In an interview with Alan Braithwaite, Chair of the CILTs Freight and Logistics Policy Group, I asked him about the transformation of the logistics industry in the last 40 years and the outlook for the future. He observed there has been seismic change over his career, driven by several factors such as global sourcing and container shipping, the centralisation of supply chain networks, advanced materials handling and information and communications technology. Logistics cost ratios in corporate P&Ls are less than half what they were in the late 60’s.

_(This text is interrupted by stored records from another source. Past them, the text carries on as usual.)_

(** * airline_agent: the tool invocation resolver and the two airline tools

    Shallow embedding of [src/airline_agent/main.py]:
    - [AirlineAgentContext], the session state shared by every tool call;
    - the tool bodies [faq_lookup_tool] and [update_seat];
    - [safe_invoke_tool], the resolver that probes a tool object for a calling
      convention (direct call, [run], [execute], [on_invoke_tool], wrapped
      function) and normalises coroutine results;
    - the request loop of [main].

    Python objects are modelled by the inductive [value]; a tool object by its
    attribute table; a call by a function over the shared context that either
    raises, returns a value or returns a coroutine.  Strings are sequences of
    ASCII characters ([str.lower] is modelled on ASCII letters). *)

From Stdlib Require Import String Ascii List ZArith Bool Lia.
From Stdlib Require Import DecimalString.
Import ListNotations.
Local Open Scope string_scope.
Local Open Scope list_scope.

(* ------------------------------------------------------------------ *)
(** ** Strings as Python uses them here *)

Module PyStr.

(** [k in q] on [str]: [k] occurs in [q] as a contiguous run. *)
Fixpoint contains (k q : string) : bool :=
  if String.prefix k q then true
  else match q with
       | EmptyString => false
       | String _ q' => contains k q'
       end.

Definition lower_ascii (c : ascii) : ascii :=
  let n := nat_of_ascii c in
  if andb (Nat.leb 65 n) (Nat.leb n 90) then ascii_of_nat (n + 32) else c.

(** [s.lower()] *)
Fixpoint lower (s : string) : string :=
  match s with
  | EmptyString => EmptyString
  | String c s' => String (lower_ascii c) (lower s')
  end.

(** [any(k in q for k in ks)] *)
Definition any_in (ks : list string) (q : string) : bool :=
  existsb (fun k => contains k q) ks.

(** [sep.join(parts)] *)
Fixpoint join (sep : string) (parts : list string) : string :=
  match parts with
  | [] => ""
  | [p] => p
  | p :: rest => p ++ sep ++ join sep rest
  end.

(** [str(n)] for an [int] *)
Definition of_int (n : Z) : string := NilZero.string_of_int (Z.to_int n).

End PyStr.

(* ------------------------------------------------------------------ *)
(** ** The context model (section 3 of the source) *)

Record AirlineAgentContext := mkContext {
  passenger_name : option string;
  confirmation_number : option string;
  seat_number : option string;
  flight_number : option string
}.

(** [AirlineAgentContext()] : every field starts as [None]. *)
Definition new_context : AirlineAgentContext :=
  mkContext None None None None.

(* ------------------------------------------------------------------ *)
(** ** The tools (section 4 of the source) *)

Definition baggage_answer : string :=
  "You are allowed to bring one bag on the plane. It must be under 50 pounds "
  ++ "and 22 inches x 14 inches x 9 inches.".

Definition seats_answer : string :=
  "There are 120 seats on the plane. There are 22 business class seats and 98 economy seats. "
  ++ "Exit rows are rows 4 and 16. Rows 5-8 are Economy Plus, with extra legroom.".

Definition wifi_answer : string :=
  "We have free wifi on the plane, join Airline-Wifi".

Definition unknown_answer : string :=
  "I'm sorry, I don't know the answer to that question".

(** The body of [faq_lookup_tool]: it receives the question only and has no
    access to the context. *)
Definition faq_answer (question : string) : string :=
  let q := PyStr.lower question in
  if PyStr.any_in ["baggage"; "luggage"; "carry-on"; "bag"; "weight"] q then
    baggage_answer
  else if PyStr.any_in ["seat"; "seats"; "seating"; "economy"; "business"; "exit row"] q then
    seats_answer
  else if PyStr.any_in ["wifi"; "internet"; "connectivity"; "network"] q then
    wifi_answer
  else unknown_answer.

(** [faq_lookup_tool] as a step of the session: the answer, and the context
    as it was. *)
Definition faq_lookup_tool (question : string) (ctx : AirlineAgentContext)
  : string * AirlineAgentContext :=
  (faq_answer question, ctx).

(** [f"FLT-{random.randint(100,999)}"], [rnd] being the number drawn. *)
Definition generated_flight (rnd : Z) : string := "FLT-" ++ PyStr.of_int rnd.

(** The message [update_seat] returns. *)
Definition seat_message (new_seat confirmation flight : string) : string :=
  "Updated seat to " ++ new_seat ++ " for confirmation number " ++ confirmation
  ++ " on flight " ++ flight.

(** [f"{x}"] of an optional string field. *)
Definition fmt_opt (o : option string) : string :=
  match o with Some s => s | None => "None" end.

(** The body of [update_seat], on the context that [context.context] denotes.
    [rnd] is the value [random.randint(100, 999)] yields if it is called. *)
Definition update_seat (rnd : Z) (confirmation new_seat : string)
    (ctx : AirlineAgentContext) : string * AirlineAgentContext :=
  let ctx1 :=
    match flight_number ctx with
    | None => mkContext (passenger_name ctx) (confirmation_number ctx)
                        (seat_number ctx) (Some (generated_flight rnd))
    | Some _ => ctx
    end in
  let ctx2 := mkContext (passenger_name ctx1) (Some confirmation)
                        (seat_number ctx1) (flight_number ctx1) in
  let ctx3 := mkContext (passenger_name ctx2) (confirmation_number ctx2)
                        (Some new_seat) (flight_number ctx2) in
  (seat_message new_seat confirmation (fmt_opt (flight_number ctx3)), ctx3).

But that achievement was entirely anchored on carbon. Both the sector and government were slow to absorb the impact of global warming for the sector. Now in 2021, we are facing an entirely different landscape: the zero-carbon imperative, UN Sustainable Development goals and shifts in geopolitics that impact resilience. There are 6 quite different drivers for the next 30 years: carbon and air quality; congestion and liveability; sustainability of materials; consumption channels; supply chain resilience; lot-size-one and digital capabilities. This combination of changes must occur faster and will be more difficult – not least as it will involve government.

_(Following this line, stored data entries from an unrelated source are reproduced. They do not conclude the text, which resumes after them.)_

Lemma well_formed_from_app pending ms ms' :
  well_formed_from pending ms = true ->
  well_formed_from pending (ms ++ ms') = well_formed ms'.
Proof.
  revert pending. induction ms as [| m ms IH]; intros pending; simpl.
  - destruct pending; [reflexivity | discriminate].
  - destruct pending as [| id pending].
    + intros [-> H]%andb_true_iff. simpl. now apply IH.
    + intros [-> H]%andb_true_iff. simpl. now apply IH.
Qed.

Lemma answers_is_result_for tc m :
  answers tc m -> is_result_for (tc_id tc) m = true.
Proof.
  intros (Hrole & Hid & _). unfold is_result_for.
  rewrite Hrole, Hid. simpl. apply String.eqb_refl.
Qed.

Lemma answered_well_formed tcs results :
  Forall2 answers tcs results ->
  well_formed_from (map tc_id tcs) results = true.
Proof.
  induction 1 as [| tc m tcs results Hm _ IH]; simpl; [reflexivity |].
  now rewrite (answers_is_result_for _ _ Hm), IH.
Qed.

Lemma well_formed_extended ms a tcs results :
  well_formed ms = true ->
  role a = "assistant" ->
  tool_calls a = Some tcs ->
  Forall2 answers tcs results ->
  well_formed (ms ++ a :: results) = true.
Proof.
  intros Hms Hrole Htcs Hres. unfold well_formed in *.
  rewrite (well_formed_from_app _ _ _ Hms). unfold well_formed. simpl.
  unfold requests. rewrite Hrole, Htcs. simpl.
  now apply answered_well_formed.
Qed.

(** Where the ids of the calls differ, each has exactly one result. *)
Lemma answered_exactly_one tcs results :
  Forall2 answers tcs results ->
  NoDup (map tc_id tcs) ->
  forall tc, In tc tcs ->
    length (filter (fun m => is_result_for (tc_id tc) m = true) results) = 1.
Proof.
  assert (Hnone : forall tcs results id,
            Forall2 answers tcs results -> ~ In id (map tc_id tcs) ->
            filter (fun m => is_result_for id m = true) results = []).
  { clear. induction 1 as [| tc m tcs results Hm _ IH]; intros Hid;
      [reflexivity |].
    simpl in Hid. rewrite filter_cons.
    destruct (decide (is_result_for id m = true)) as [Hyes | _];
      [| apply IH; tauto].
    exfalso. apply Hid. left.
    destruct Hm as (_ & Hm & _). unfold is_result_for in Hyes.
    rewrite Hm in Hyes. apply andb_true_iff in Hyes as [_ Hyes].
    now apply String.eqb_eq in Hyes. }
  induction 1 as [| tc0 m tcs results Hm Hrest IH]; intros Hnd tc Hin;
    [contradiction |].
  simpl in Hnd. apply NoDup_cons in Hnd as [Hnotin Hnd].
  rewrite list_elem_of_In in Hnotin.
  rewrite filter_cons. destruct Hin as [-> | Hin].
  - rewrite decide_True by now apply answers_is_result_for.
    simpl. now rewrite (Hnone _ _ _ Hrest Hnotin).
  - rewrite decide_False; [now apply IH |].
    intros Hyes. apply Hnotin.
    destruct Hm as (_ & Hm & _). unfold is_result_for in Hyes.
    rewrite Hm in Hyes. apply andb_true_iff in Hyes as [_ Hyes].
    apply String.eqb_eq in Hyes. rewrite Hyes.
    apply in_map_iff. now exists tc.
Qed.

Section Invariant.
Context (X : Externals).

(** What the loop sends when [messages] holds [ms]. *)
Lemma chat_loop_sends fuel messages w ms :
  assistant_responses X ->
  heap w !! messages = Some ms ->
  well_formed ms = true ->
  exists new,
    sent (trace (snd (chat_loop X fuel messages w))) = sent (trace w) ++ new
    /\ sends ms new
    /\ Forall (fun l => well_formed l = true) new.
Proof.
  intros Hrole. revert w ms. induction fuel as [| fuel IH]; intros w ms Hms Hwf.
  - exists []. simpl. rewrite app_nil_r. repeat constructor.
  - assert (Hone : exists new,
              sent (trace (called ms w)) = sent (trace w) ++ new
              /\ sends ms new /\ Forall (fun l => well_formed l = true) new).
    { exists [ms]. simpl. rewrite sent_app. repeat constructor. exact Hwf. }
    rewrite (chat_loop_step X fuel messages w ms Hms).
    destruct (completions_create X _ ms) as [e | r] eqn:Hr; [exact Hone |].
    destruct (String.eqb _ _); [| exact Hone].
    pose proof (preserves_handle_tool_calls X (tool_calls (message r))
                  (called ms w)) as Heff.
    destruct (handle_tool_calls X _ _) as [[results | e |] w2] eqn:Hcalls;
      simpl in Heff |- *;
      try (destruct Hone as (new & Hnew & H); exists new;
           now rewrite (tool_effects_sent _ _ Heff)).
    apply handle_tool_calls_answers in Hcalls as (tcs & Htcs & Hres).
    destruct (IH (extended messages (ms ++ message r :: results) w2)
                (ms ++ message r :: results)) as (new & Hnew & Hsends & Hall).
    { destruct Heff as [Hheap _]. simpl. rewrite Hheap.
      apply list_lookup_insert_eq. eapply lookup_lt_Some, Hms. }
    { eapply well_formed_extended; eauto. }
    exists (ms :: new). split; [| split].
    + rewrite Hnew. simpl. rewrite (tool_effects_sent _ _ Heff). simpl.
      rewrite sent_app. simpl. now rewrite <- app_assoc.
    + econstructor; eauto.
    + constructor; assumption.
Qed.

There are implications for all these drivers, such as massive investments in energy supply, radical changes in regulation, network re-design, re-shoring and near shoring, a surplus in retail space and fleet mix re-specification. It is an environment of huge dissonance so operators and government may delay and hedge in the face of the many uncertainties.

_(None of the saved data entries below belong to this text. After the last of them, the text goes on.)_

(** C8. Namespaces are not namespaced and carry no
    [metadata.namespace]: with [namespaceRegex] set, selection panics
    on the type assertion of line 221, and so does the run; without
    it, the same objects are selected without failure. *)
Theorem namespaceRegex_panics_on_cluster_scoped :
  k8sv1.Namespaced Run.namespaces = false
  ∧ namespaceOf Run.kube_system = None
  ∧ filterObjects Run.namespaces Run.kube_namespaces [Run.kube_system]
    = Panic "interface conversion: interface {} is not string"
  ∧ gatherObjectsForResource (Run.cluster_handler [Run.kube_namespaces]) Run.namespaces
      Run.core_gv Run.kube_namespaces "/backups/b1" "/backups/b1/owners"
      "/backups/b1/dependents" Run.no_transformers Run.fs1
    = Panic "interface conversion: interface {} is not string"
  ∧ OnBackupChange (Run.cluster_handler [Run.kube_namespaces]) Run.backup Run.fs0
    = Panic "interface conversion: interface {} is not string"
  ∧ filterObjects Run.namespaces
      (Run.filter "v1" "^namespaces$" EmptyString EmptyString) [Run.kube_system]
    = Done ([0%nat], Run.filter "v1" "^namespaces$" EmptyString EmptyString, None).
Proof. repeat split; vm_compute; reflexivity. Qed.

(** The metadata of the service [web], with a uid and a resource
    version. *)
Lemma sanitize_idempotent_witness :
  sanitize (Run.metadata_of Run.web)
  = Done (list_to_map [ ("name", Str "web"); ("namespace", Str "default");
                        ("labels", MapStr {[ "original-uid" := "abc-123" ]}) ],
          "web")
  ∧ sanitize (list_to_map [ ("name", Str "web"); ("namespace", Str "default");
                            ("labels", MapStr {[ "original-uid" := "abc-123" ]}) ])
    = Done (list_to_map [ ("name", Str "web"); ("namespace", Str "default");
                          ("labels", MapStr {[ "original-uid" := "abc-123" ]}) ],
            "web").
Proof.
  split; [vm_compute; reflexivity|].
  apply (sanitize_idempotent (Run.metadata_of Run.web)).
  vm_compute; reflexivity.
Defined.

(** The selector for the exact name [web]. *)
Lemma fieldSelector_trailing_comma_witness :
  (v1.ResourceNames Run.web_by_name ≠ []
   ∨ (k8sv1.Namespaced Run.services = true ∧ v1.Namespaces Run.web_by_name ≠ []))
  ∧ fieldSelector Run.services Run.web_by_name = "metadata.name=web,"
  ∧ GoString.HasSuffix (fieldSelector Run.services Run.web_by_name) ",".
Proof.
  split; [by left|]. split; [reflexivity|].
  apply (fieldSelector_trailing_comma (Run.core_handler []) Run.services Run.core_gv
           Run.web_by_name "/backups/b1" "/backups/b1/owners" "/backups/b1/dependents"
           Run.no_transformers Run.fs1 Run.forbidden).
  by left.
Defined.

End Runs.

(** * Further properties of the controller *)

(** ** The tree only grows *)

Lemma grows_refl (fs : FS) : grows fs fs.
Proof. by intros key. Qed.

Lemma grows_trans (fs1 fs2 fs3 : FS) : grows fs1 fs2 → grows fs2 fs3 → grows fs1 fs3.
Proof.
  intros H12 H23 key. destruct (H12 key) as [Hd Hf], (H23 key) as [Hd' Hf']. split; auto.
Qed.

Lemma grows_insert_Dir (fs : FS) (key : string) :
  fs !! key = None → grows fs (<[key := Dir]> fs).
Proof.
  intros Hfree k. unfold is_file.
  destruct (decide (key = k)) as [<-|Hne].
  - rewrite Hfree. split; [done|]. by intros [? ?].
  - by rewrite lookup_insert_ne.
Qed.

Lemma grows_insert_File (fs : FS) (key data : string) :
  fs !! key ≠ Some Dir → grows fs (<[key := File data]> fs).
Proof.
  intros Hnodir k. unfold is_file.
  destruct (decide (key = k)) as [<-|Hne].
  - rewrite lookup_insert_eq. split; [done|]. eauto.
  - by rewrite lookup_insert_ne.
Qed.

Lemma Grows_ret {A} (a : A) : Grows (mret a).
Proof. intros fs a' fs' Hm. injection Hm as <- <-. apply grows_refl. Qed.

Lemma Grows_lift {A} (r : Res A) : Grows (lift r).
Proof. intros fs a fs' Hm. destruct r; [|done]. injection Hm as <- <-. apply grows_refl. Qed.

Lemma Grows_bind {A B} (m : M A) (k : A → M B) :
  Grows m → (∀ a, Grows (k a)) → Grows (m ≫= k).
Proof.
  intros Hm Hk fs b fs' Hrun. unfold mbind, M_mbind in Hrun.
  destruct (m fs) as [[a fs1]|msg] eqn:Hm1; [|done].
  eapply grows_trans; [by eapply Hm|by eapply Hk].
Qed.

Lemma Grows_Stat (name : string) : Grows (os.Stat name).
Proof.
  intros fs a fs' Hm. unfold os.Stat in Hm.
  destruct (fs !! filepath.Clean name) as [[|data]|];
    injection Hm as <- <-; apply grows_refl.
Qed.

Lemma Grows_Mkdir (name : string) : Grows (os.Mkdir name).
Proof.
  intros fs a fs' Hm. unfold os.Mkdir in Hm.
  destruct (fs !! filepath.Clean name) as [n|] eqn:Hkey.
  { injection Hm as <- <-. apply grows_refl. }
  destruct (os.parent_error fs "mkdir" name); injection Hm as <- <-.
  - apply grows_refl.
  - by apply grows_insert_Dir.
Qed.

So how should the logistics industry prepare for transformation and at the same time mitigate risk?

Supply chain strategies will need to change: “plan for capacity and execute to demand’’ will be the mantra. De-coupling supply chains closer to the manufacturing process will be more resilient to volatility.  Digital technologies that reduce set ups and increase variety will be crucial in the new world: ‘’sell-one: make-one: ship-one’’ will be the new world which will be ultimately constrained by the equipment capacity.

This ‘decoupling point’ between lean and agile processes can be used to bring about a radical shift in economies of scale – a lower volume production becomes feasible, enabling a move towards more sustainable production and consumption. Logistics will adapt to this and all the other pressures as it always has.